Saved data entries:

Definition charges {R : Type} (st : Stmt R) : bool := match st with InsertBudget _ _ | UpdateBudget _ _ _ => true | _ => false end.
Lemma exec_no_charge {R : Type} (st : Stmt R) db : charges st = false →
  db_budget (exec st db).2 = db_budget db ∧ ∀ r, earns st r = 0%nat.
Proof.
  intros Hc. destruct st; try done; (split; [cbn [exec]|done]); try done; try by destruct (db_incidents db !! id); [case_match|].
  all: by case_match.
Qed.

(** Every statement pays for the calls that its answer allows. *)
Lemma exec_pays {R : Type} (st : Stmt R) db : stmt_ok st → budget_ok db →
  budget_ok (exec st db).2 ∧ total (db_budget (exec st db).2) = total (db_budget db) + Z.of_nat (earns st (exec st db).1) * reserveCents.
Proof.
  intros Hst Hb. pose proof reserveCents_pos as Hpos. destruct (charges st) eqn:Ec.
  2:{ destruct (exec_no_charge st db Ec) as [E ->]. unfold budget_ok. rewrite E. split; [done|lia]. }
  destruct st; try done; cbn [exec earns]; cbn in Hst.
  - case_bool_decide as E; [cbn; split; [exact Hb|lia]|]. cbn [fst snd]. subst. split; [apply set_budget_ok; [done|lia]|].
    cbn. rewrite total_insert by by apply eq_None_not_Some. lia.
  - destruct (_ == _) eqn:E; [|cbn; split; [exact Hb|lia]]. bools. destruct Hst as [-> Hm].
    pose proof (Hb _ _ E) as Hold. rewrite (reservation_exact _ Hold) in *. cbn [fst snd]. split; [apply set_budget_ok; [done|lia]|].
    cbn. rewrite (total_update _ _ _ _ E). lia.
Qed.

Record budget_inv (c : Config) : Prop := {
  bi_budget : budget_ok (c_db c);
  bi_good : Forall good (c_pool c);
  bi_paid : ∃ ns, Forall2 (fun n p => pays n p (fun _ _ => True)) ns (c_pool c)
    ∧ (Z.of_nat (c_calls c) + Z.of_nat (sum_list ns)) * reserveCents ≤ total (db_budget (c_db c));
}.

Lemma sum_list_app_cons ns1 n ns2 : sum_list (ns1 ++ n :: ns2) = (sum_list ns1 + n + sum_list ns2)%nat.
Proof. rewrite sum_list_with_app. cbn. unfold sum_list. lia. Qed.

(** One running operation goes on, and pays for what it does. *)
Lemma budget_step db db' calls calls' l1 l2 p p' :
  budget_inv (mkConfig db (l1 ++ p :: l2) calls) → budget_ok db' → good p' →
  (∀ n, pays n p (fun _ _ => True) → ∃ n', pays n' p' (fun _ _ => True)
     ∧ (Z.of_nat (calls' + n') - Z.of_nat (calls + n)) * reserveCents ≤ total (db_budget db') - total (db_budget db)) →
  budget_inv (mkConfig db' (l1 ++ p' :: l2) calls').
Proof.
  intros [Hb Hg (ns&Hns&Hsum)] Hb' Hgood Hstep. cbn in *.
  apply Forall2_app_inv_r in Hns as (ns1&ns2'&H1&H2&->). apply Forall2_cons_inv_r in H2 as (n&ns2&Hn&H2&->).
  destruct (Hstep n Hn) as (n'&Hn'&Hle). rewrite sum_list_app_cons in Hsum. constructor; cbn; [done|by eapply good_middle|].
  exists (ns1 ++ n' :: ns2). split; [by apply Forall2_app; [|constructor]|]. rewrite sum_list_app_cons. lia.
Qed.

Lemma budget_step_inv c c' : budget_inv c → step c c' → budget_inv c'.
Proof.
  intros Hi Hs. pose proof (bi_budget c Hi) as Hb. pose proof (bi_good c Hi) as Hg. pose proof reserveCents_pos as Hpos.
  destruct Hs as [q db pool n|R st k l1 l2 db n|R st k l1 l2 db n|R st k l1 l2 db n|k t l1 l2 db n|req k r l1 l2 db n|db pool n]; cbn in *.
  - destruct Hi as [_ _ (ns&Hns&Hsum)]. constructor; cbn; [done|apply Forall_app; by split; [|constructor; [apply good_program|]]|].
    exists (ns ++ [0%nat]). cbn in *. rewrite sum_list_app_cons. cbn. split; [|lia].
    apply Forall2_app; [done|]. by constructor; [apply program_pays|].
  - destruct (good_middle _ _ _ Hg) as [[Hst Hk] _]. destruct (exec_pays st db Hst Hb) as [Hb' Ht].
    eapply budget_step; [exact Hi|done|apply Hk|]. intros m Hm. eexists. split; [apply Hm|]. lia.
  - destruct (good_middle _ _ _ Hg) as [[Hst Hk] _]. eapply budget_step; [exact Hi|done|apply Hk|].
    intros m Hm. eexists. split; [apply Hm|]. destruct st; cbn [earns]; lia.
  - destruct (good_middle _ _ _ Hg) as [[Hst Hk] _]. destruct (exec_pays st db Hst Hb) as [Hb' Ht].
    eapply budget_step; [exact Hi|done|apply Hk|]. intros m Hm. eexists. split; [apply Hm|].
    enough (earns st (Err Broken) = 0%nat) as -> by nia. by destruct st.
  - destruct (good_middle _ _ _ Hg) as [Hk _]. eapply budget_step; [exact Hi|done|apply Hk|]. intros m Hm. exists m. split; [apply Hm|lia].
  - destruct (good_middle _ _ _ Hg) as [Hk _]. eapply budget_step; [exact Hi|done|apply Hk|]. intros m [Hm Hr].
    exists (m - 1)%nat. split; [apply Hr|]. replace (S n + (m - 1))%nat with (n + m)%nat by lia. lia.
  - destruct Hi as [_ _ (ns&_&Hsum)]. constructor; cbn; [done|constructor|]. exists []. split; [constructor|]. cbn in *. nia.
Qed.

Lemma reachable_budget c : reachable c → budget_inv c.
Proof.
  intros Hr. assert (budget_inv (mkConfig empty_db [] 0)) as Hinit.
  { constructor; cbn; [intros ? ?; cbn; by rewrite lookup_empty|constructor|]. exists []. split; [constructor|done]. }
  revert Hinit. unfold reachable in Hr. induction Hr as [|c1 c2 c3 Hs _ IH]; [done|]. intros Hc. apply IH. by apply (budget_step_inv _ _ Hc).
Qed.
End store.

Lemma normalized_nonneg l : 0 ≤ lm_MaxInvestigations (normalized l) ∧ 0 ≤ lm_MaxRounds (normalized l).
Proof. cbn. unfold positive_or. split; case_match; bools; lia. Qed.

(** C33. The life of an incident, with any number of requests interleaved
    statement by statement, statements that fail or whose answer is lost, and
    crashes: in every reachable state the rows are stored under their own ids,
    have been investigated as often as they had rounds and never more often
    than the limits allow, and no two active rows share a fingerprint; and every
    step moves every row along the table of transitions, keeping its identity
    and losing no attempt, or prunes it once it is terminal. *)
Theorem Store_lifecycle `{GoUnicode, IncidentLib} l c c' : reachable (normalized l) c → step (normalized l) c c' →
  db_ok (normalized l) (c_db c')
  ∧ ∀ id r, db_incidents (c_db c) !! id = Some r → row_follows r (db_incidents (c_db c') !! id).
Proof.
  intros Hr Hs. pose proof (normalized_nonneg l) as Hn.
  destruct (step_ok _ Hn _ _ (reachable_ok _ Hn _ Hr) Hs) as [_ [Hdb Hf]]. by split.
Qed.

The problem: From the line containing "step moves every" down to the last line of the data above, copy every line exactly; leave out all other lines.

Exercise solution:
    step moves every row along the table of transitions, keeping its identity
    and losing no attempt, or prunes it once it is terminal. *)
Theorem Store_lifecycle `{GoUnicode, IncidentLib} l c c' : reachable (normalized l) c → step (normalized l) c c' →
  db_ok (normalized l) (c_db c')
  ∧ ∀ id r, db_incidents (c_db c) !! id = Some r → row_follows r (db_incidents (c_db c') !! id).
Proof.
  intros Hr Hs. pose proof (normalized_nonneg l) as Hn.
  destruct (step_ok _ Hn _ _ (reachable_ok _ Hn _ Hr) Hs) as [_ [Hdb Hf]]. by split.
Qed.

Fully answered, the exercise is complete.